▸ Records provided
[Start of Attachment]

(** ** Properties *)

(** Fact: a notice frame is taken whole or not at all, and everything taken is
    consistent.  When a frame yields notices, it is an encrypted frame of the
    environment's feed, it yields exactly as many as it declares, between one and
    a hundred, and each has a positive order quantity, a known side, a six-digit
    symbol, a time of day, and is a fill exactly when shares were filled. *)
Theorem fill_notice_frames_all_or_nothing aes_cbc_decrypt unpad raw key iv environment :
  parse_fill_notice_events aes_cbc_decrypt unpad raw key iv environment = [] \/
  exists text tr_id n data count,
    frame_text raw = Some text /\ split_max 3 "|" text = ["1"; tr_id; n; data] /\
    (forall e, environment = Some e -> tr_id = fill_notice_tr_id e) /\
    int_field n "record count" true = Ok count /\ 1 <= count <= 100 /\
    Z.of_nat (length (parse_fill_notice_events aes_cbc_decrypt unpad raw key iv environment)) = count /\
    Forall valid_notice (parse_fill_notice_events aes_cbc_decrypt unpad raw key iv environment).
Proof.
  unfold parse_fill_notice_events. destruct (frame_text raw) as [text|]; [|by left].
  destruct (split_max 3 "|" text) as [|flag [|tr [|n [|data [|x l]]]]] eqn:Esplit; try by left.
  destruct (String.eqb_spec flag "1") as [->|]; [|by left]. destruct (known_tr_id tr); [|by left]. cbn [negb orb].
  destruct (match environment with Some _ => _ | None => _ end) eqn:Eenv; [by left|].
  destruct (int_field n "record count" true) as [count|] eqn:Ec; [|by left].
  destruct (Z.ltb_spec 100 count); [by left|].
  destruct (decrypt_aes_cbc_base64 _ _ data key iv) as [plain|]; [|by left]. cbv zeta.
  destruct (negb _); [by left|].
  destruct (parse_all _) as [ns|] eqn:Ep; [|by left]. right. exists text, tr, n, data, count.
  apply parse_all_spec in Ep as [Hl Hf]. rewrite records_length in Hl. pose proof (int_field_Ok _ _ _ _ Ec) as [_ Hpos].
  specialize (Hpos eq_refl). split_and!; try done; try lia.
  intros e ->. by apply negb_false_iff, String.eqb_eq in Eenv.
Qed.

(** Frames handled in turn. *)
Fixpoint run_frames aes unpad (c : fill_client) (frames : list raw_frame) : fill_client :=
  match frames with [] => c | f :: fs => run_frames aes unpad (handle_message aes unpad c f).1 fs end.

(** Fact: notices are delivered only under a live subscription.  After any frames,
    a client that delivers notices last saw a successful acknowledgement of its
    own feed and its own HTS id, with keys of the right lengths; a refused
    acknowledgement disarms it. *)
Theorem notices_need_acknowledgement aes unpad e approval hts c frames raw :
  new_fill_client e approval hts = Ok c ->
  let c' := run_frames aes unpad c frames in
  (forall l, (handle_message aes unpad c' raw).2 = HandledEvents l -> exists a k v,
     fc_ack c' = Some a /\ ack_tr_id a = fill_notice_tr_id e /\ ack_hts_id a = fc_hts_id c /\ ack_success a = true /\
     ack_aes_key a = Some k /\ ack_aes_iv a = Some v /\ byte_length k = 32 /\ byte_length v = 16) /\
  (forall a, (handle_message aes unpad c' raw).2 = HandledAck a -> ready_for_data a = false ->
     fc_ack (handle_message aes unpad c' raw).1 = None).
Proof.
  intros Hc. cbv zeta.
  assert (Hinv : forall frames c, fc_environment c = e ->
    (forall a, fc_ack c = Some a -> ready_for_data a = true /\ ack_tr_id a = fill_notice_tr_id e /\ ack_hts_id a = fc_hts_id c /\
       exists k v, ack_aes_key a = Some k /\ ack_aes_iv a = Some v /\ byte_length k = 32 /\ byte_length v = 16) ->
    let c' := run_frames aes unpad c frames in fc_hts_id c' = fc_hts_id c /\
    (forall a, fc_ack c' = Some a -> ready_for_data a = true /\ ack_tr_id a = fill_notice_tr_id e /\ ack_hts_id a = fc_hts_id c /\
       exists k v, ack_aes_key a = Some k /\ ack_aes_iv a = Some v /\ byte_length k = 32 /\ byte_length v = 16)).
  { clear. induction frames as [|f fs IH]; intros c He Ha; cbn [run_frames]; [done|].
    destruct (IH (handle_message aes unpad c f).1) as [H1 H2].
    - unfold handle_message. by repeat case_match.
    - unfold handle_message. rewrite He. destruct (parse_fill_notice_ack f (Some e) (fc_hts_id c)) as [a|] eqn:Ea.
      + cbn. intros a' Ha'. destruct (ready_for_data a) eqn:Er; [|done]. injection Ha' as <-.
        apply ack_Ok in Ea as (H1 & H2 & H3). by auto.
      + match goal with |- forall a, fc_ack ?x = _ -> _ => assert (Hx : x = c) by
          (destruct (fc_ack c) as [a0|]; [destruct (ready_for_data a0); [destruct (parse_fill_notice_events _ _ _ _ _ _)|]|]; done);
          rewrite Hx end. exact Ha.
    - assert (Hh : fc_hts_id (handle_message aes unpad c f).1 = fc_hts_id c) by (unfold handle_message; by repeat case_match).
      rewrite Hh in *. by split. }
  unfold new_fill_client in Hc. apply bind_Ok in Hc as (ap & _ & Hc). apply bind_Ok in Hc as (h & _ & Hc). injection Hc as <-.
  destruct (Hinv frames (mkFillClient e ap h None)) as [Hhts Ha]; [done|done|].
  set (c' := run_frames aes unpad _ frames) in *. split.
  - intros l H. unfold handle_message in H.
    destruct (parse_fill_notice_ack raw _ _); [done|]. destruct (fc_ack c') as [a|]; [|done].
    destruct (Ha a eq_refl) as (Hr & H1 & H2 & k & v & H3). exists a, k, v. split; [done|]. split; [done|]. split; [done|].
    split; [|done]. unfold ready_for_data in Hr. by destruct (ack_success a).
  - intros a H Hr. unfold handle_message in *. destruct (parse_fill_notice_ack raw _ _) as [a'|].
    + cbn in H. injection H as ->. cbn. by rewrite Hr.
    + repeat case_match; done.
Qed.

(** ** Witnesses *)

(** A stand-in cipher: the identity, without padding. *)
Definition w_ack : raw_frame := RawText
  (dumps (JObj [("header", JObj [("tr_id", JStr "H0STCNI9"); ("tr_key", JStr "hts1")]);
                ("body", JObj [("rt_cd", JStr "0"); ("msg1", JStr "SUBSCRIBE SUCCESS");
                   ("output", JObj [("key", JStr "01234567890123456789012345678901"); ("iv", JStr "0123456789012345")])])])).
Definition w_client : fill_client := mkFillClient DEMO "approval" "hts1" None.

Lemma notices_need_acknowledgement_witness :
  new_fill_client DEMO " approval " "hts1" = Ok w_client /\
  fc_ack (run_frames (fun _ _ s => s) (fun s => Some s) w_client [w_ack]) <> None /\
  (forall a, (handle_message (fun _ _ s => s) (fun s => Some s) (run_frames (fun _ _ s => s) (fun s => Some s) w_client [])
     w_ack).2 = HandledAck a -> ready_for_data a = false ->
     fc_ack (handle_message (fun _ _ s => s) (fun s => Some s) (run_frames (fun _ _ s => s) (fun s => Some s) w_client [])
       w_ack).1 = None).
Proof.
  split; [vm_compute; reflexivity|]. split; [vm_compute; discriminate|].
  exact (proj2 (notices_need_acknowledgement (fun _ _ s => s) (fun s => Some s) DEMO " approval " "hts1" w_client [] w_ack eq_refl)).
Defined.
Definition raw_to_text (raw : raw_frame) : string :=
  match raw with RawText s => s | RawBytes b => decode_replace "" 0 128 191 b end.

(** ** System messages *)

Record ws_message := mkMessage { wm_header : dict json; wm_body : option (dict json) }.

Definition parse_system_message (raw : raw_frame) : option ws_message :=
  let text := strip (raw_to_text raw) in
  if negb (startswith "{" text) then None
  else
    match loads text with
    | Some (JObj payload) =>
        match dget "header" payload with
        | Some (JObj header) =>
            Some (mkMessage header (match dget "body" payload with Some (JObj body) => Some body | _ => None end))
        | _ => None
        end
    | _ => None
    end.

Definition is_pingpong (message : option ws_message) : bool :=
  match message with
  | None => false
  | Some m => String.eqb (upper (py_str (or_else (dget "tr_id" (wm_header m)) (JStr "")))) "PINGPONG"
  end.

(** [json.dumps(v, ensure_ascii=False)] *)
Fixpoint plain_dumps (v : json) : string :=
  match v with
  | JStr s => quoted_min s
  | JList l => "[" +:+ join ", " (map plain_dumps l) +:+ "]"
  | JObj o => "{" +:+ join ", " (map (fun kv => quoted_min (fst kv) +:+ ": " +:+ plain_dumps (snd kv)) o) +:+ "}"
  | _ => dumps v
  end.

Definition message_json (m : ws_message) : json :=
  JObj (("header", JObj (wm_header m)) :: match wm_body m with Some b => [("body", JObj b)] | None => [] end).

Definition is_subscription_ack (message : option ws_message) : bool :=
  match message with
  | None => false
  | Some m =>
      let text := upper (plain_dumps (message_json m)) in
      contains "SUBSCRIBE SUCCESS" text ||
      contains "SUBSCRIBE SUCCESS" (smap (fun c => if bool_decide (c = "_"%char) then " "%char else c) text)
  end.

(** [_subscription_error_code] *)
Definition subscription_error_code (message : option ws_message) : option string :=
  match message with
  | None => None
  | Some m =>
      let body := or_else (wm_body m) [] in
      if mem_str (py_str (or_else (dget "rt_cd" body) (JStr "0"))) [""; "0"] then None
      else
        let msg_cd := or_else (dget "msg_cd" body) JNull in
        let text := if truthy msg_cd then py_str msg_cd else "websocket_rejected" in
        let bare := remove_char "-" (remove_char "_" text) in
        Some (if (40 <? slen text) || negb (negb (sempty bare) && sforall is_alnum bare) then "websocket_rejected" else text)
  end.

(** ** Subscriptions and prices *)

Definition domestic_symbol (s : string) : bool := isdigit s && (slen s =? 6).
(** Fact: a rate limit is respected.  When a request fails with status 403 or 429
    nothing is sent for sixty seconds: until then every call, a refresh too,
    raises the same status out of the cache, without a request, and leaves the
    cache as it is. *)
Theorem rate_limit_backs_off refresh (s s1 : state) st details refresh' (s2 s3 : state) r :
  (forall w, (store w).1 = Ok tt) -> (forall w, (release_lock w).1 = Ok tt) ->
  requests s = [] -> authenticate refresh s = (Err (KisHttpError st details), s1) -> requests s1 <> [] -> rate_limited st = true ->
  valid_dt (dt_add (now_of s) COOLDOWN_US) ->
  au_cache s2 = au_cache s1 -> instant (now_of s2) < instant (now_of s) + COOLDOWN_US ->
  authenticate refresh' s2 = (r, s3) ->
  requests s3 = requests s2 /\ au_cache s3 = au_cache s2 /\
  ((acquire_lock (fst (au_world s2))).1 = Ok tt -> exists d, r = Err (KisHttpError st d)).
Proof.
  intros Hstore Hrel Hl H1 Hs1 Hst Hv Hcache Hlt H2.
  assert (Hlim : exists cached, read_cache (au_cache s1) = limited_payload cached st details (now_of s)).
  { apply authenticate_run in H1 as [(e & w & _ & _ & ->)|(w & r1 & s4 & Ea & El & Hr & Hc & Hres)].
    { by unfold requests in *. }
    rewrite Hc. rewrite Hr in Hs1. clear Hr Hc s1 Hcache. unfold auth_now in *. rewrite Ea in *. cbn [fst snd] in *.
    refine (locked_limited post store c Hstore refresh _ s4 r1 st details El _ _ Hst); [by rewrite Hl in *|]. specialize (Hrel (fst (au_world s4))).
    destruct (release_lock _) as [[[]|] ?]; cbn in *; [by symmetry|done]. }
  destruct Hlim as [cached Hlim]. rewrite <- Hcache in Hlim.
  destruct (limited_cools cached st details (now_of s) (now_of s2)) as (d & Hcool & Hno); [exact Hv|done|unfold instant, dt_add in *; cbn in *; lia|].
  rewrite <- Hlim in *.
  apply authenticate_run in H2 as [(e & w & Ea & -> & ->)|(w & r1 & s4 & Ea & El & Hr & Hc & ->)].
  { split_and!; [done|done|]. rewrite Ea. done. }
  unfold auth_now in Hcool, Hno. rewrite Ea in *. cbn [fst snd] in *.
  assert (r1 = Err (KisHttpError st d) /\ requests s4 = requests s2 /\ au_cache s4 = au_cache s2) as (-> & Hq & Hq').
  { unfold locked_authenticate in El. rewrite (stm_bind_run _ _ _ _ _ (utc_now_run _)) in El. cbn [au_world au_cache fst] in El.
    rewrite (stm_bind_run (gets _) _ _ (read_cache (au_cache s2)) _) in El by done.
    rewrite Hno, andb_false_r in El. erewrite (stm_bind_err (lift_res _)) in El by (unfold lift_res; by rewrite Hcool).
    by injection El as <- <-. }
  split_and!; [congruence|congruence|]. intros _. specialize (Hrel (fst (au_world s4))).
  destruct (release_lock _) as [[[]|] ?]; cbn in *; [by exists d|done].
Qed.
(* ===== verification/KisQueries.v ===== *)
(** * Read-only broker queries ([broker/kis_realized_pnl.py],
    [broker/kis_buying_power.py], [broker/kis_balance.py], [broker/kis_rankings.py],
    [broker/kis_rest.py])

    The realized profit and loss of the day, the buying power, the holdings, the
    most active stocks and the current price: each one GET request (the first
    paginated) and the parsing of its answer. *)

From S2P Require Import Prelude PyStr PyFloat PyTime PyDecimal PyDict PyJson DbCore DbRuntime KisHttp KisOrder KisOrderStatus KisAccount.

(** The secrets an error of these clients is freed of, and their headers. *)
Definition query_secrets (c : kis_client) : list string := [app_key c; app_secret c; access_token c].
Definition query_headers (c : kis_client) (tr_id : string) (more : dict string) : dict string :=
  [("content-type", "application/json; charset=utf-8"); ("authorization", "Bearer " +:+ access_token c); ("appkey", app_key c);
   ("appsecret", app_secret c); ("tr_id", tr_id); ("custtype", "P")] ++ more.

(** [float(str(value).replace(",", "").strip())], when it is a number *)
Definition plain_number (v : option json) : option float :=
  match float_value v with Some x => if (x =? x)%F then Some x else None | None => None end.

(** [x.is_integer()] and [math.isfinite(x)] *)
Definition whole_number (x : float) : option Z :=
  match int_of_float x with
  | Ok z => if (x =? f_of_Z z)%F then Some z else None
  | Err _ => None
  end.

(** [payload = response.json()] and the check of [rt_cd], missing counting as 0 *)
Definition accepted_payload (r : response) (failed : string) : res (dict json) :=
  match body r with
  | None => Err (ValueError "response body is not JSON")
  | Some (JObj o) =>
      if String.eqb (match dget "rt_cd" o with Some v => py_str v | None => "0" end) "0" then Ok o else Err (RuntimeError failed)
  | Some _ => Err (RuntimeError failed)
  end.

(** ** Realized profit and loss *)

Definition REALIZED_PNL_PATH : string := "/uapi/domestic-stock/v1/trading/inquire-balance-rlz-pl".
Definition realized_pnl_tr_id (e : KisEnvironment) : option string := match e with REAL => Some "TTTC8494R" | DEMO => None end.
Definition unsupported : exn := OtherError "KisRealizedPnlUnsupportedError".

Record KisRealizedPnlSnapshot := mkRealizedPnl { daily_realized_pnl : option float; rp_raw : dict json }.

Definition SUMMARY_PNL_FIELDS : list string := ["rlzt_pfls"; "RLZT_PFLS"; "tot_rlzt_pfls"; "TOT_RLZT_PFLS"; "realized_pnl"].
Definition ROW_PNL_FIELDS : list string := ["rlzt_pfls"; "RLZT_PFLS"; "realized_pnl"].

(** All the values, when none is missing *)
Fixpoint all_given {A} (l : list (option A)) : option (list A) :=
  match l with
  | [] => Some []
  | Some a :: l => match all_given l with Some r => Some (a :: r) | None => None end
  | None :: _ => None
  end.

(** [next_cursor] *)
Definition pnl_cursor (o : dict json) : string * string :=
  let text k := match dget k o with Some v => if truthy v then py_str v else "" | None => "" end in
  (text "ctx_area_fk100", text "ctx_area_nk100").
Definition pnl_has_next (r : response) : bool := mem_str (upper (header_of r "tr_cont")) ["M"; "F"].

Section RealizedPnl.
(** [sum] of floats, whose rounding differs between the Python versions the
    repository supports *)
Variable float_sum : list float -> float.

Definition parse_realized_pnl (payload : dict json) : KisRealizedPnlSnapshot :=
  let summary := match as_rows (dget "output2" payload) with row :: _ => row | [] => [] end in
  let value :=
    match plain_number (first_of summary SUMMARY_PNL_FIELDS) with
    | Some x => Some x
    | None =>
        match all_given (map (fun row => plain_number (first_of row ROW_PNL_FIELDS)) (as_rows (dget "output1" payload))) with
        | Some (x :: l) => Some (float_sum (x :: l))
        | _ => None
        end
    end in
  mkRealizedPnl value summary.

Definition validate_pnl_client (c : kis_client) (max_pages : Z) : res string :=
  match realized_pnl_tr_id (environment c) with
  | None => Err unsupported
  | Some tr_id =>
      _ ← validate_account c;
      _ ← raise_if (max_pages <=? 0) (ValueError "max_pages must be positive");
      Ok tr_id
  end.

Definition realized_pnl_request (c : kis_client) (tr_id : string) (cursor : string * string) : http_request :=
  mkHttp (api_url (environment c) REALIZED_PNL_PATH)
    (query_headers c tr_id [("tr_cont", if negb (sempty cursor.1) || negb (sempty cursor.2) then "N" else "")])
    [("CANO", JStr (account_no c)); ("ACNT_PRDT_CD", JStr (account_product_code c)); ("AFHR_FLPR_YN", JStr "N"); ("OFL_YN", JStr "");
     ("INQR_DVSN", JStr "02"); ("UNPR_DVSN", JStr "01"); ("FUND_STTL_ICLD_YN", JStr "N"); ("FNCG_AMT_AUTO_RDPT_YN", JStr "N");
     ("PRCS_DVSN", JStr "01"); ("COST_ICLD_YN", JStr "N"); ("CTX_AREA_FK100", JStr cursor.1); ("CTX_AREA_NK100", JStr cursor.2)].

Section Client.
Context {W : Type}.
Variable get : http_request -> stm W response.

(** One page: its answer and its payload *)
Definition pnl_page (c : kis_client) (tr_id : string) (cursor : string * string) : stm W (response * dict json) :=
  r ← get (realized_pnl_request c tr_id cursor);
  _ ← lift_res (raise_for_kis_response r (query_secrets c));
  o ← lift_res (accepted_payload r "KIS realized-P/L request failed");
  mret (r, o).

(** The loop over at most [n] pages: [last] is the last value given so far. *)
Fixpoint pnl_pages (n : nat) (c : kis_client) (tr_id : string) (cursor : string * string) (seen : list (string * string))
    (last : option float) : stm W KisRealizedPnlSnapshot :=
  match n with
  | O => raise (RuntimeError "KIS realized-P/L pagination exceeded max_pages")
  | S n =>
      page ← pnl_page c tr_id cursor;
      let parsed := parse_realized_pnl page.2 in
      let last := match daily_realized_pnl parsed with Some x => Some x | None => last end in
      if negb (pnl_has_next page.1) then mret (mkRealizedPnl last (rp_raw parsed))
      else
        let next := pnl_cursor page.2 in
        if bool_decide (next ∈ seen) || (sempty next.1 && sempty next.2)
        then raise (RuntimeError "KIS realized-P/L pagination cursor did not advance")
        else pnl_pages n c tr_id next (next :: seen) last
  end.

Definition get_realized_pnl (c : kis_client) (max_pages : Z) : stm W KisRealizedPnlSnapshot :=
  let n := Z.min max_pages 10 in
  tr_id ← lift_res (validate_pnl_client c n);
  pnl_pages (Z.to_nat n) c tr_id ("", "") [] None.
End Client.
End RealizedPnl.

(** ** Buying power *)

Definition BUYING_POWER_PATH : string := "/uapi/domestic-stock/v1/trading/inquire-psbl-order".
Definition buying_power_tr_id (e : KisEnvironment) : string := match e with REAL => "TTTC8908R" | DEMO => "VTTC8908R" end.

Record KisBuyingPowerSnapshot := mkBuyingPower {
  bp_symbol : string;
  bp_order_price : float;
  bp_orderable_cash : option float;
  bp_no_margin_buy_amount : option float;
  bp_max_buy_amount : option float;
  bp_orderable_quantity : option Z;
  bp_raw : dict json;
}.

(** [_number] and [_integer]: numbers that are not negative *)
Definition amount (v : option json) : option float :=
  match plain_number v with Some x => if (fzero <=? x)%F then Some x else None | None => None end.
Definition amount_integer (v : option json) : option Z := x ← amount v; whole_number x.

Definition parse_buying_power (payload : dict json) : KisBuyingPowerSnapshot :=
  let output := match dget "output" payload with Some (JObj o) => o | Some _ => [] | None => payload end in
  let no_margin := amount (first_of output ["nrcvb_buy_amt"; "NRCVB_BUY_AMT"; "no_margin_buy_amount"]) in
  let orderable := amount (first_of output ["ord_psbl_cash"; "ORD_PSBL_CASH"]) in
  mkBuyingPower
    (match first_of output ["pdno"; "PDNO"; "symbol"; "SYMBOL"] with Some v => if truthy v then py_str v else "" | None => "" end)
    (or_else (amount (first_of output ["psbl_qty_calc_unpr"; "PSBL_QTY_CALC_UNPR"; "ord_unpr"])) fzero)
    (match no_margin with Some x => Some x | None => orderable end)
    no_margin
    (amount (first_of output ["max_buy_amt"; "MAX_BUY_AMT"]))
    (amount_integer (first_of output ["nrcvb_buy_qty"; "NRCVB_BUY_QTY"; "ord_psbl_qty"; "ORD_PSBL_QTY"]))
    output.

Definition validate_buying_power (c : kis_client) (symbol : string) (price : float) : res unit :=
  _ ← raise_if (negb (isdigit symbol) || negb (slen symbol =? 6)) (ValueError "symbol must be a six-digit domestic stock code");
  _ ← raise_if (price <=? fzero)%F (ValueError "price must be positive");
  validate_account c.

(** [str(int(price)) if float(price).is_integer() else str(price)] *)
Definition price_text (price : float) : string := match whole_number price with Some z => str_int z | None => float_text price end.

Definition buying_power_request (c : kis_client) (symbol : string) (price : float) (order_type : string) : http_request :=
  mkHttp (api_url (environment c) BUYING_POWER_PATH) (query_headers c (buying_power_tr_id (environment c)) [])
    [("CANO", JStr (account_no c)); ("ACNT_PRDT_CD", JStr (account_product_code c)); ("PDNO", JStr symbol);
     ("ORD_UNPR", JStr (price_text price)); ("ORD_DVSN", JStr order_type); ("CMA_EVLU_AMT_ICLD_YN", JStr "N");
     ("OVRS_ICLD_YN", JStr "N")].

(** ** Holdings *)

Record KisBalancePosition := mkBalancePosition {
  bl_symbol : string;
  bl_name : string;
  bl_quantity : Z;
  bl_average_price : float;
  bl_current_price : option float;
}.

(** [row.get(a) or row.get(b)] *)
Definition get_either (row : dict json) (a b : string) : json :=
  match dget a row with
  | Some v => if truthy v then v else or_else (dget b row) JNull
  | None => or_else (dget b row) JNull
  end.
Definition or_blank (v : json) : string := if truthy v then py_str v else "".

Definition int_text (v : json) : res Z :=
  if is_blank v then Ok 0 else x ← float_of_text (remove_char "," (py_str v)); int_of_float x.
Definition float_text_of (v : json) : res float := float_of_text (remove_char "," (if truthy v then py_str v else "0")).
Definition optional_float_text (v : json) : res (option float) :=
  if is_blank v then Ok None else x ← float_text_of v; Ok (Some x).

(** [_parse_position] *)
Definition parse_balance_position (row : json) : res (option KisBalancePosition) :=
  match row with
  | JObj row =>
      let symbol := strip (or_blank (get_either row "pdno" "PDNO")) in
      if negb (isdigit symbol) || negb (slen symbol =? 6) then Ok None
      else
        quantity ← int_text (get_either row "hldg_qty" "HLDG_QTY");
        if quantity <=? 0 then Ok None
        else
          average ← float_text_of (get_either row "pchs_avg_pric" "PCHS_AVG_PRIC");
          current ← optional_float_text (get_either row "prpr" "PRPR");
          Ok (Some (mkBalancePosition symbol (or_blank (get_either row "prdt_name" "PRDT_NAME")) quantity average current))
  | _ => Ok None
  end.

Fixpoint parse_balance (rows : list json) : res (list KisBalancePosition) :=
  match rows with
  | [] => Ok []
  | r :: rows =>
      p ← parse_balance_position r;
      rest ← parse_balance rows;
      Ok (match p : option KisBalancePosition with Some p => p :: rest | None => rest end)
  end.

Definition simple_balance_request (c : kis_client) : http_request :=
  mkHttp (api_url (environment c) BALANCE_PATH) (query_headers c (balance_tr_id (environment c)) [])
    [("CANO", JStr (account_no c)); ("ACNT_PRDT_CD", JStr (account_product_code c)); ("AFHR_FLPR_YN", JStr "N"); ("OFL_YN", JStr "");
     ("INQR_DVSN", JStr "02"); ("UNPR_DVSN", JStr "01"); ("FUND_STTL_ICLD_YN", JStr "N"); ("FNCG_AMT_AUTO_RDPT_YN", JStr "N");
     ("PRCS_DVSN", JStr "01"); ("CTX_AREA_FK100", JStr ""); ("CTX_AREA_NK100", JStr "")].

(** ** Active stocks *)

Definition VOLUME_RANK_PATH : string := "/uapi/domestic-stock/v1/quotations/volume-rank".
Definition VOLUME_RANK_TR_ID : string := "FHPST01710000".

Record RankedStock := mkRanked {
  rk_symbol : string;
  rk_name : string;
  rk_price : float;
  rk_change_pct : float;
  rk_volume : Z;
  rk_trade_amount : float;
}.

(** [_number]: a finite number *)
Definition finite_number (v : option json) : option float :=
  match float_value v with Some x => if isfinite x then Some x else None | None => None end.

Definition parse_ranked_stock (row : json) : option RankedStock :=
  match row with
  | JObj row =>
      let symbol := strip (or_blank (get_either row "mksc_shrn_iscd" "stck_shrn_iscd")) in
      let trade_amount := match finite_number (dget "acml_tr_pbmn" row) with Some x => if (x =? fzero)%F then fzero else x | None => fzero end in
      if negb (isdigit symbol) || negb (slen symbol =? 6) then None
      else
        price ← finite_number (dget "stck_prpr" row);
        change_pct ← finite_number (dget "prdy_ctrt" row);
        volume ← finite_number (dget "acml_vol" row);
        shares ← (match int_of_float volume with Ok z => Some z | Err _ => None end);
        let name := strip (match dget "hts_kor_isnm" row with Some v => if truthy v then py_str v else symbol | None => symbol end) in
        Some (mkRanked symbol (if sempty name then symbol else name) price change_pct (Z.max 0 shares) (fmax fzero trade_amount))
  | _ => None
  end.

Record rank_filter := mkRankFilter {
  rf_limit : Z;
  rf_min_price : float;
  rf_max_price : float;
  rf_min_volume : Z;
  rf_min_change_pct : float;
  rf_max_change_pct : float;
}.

[End of Attachment]

▸ What is expected
Within the data above, the lines from the one with "mret (r, o)." to the one with "if bool_decide (next" must be repeated exactly; no other line belongs in the answer.

▸ Solution
  mret (r, o).

(** The loop over at most [n] pages: [last] is the last value given so far. *)
Fixpoint pnl_pages (n : nat) (c : kis_client) (tr_id : string) (cursor : string * string) (seen : list (string * string))
    (last : option float) : stm W KisRealizedPnlSnapshot :=
  match n with
  | O => raise (RuntimeError "KIS realized-P/L pagination exceeded max_pages")
  | S n =>
      page ← pnl_page c tr_id cursor;
      let parsed := parse_realized_pnl page.2 in
      let last := match daily_realized_pnl parsed with Some x => Some x | None => last end in
      if negb (pnl_has_next page.1) then mret (mkRealizedPnl last (rp_raw parsed))
      else
        let next := pnl_cursor page.2 in
        if bool_decide (next ∈ seen) || (sempty next.1 && sempty next.2)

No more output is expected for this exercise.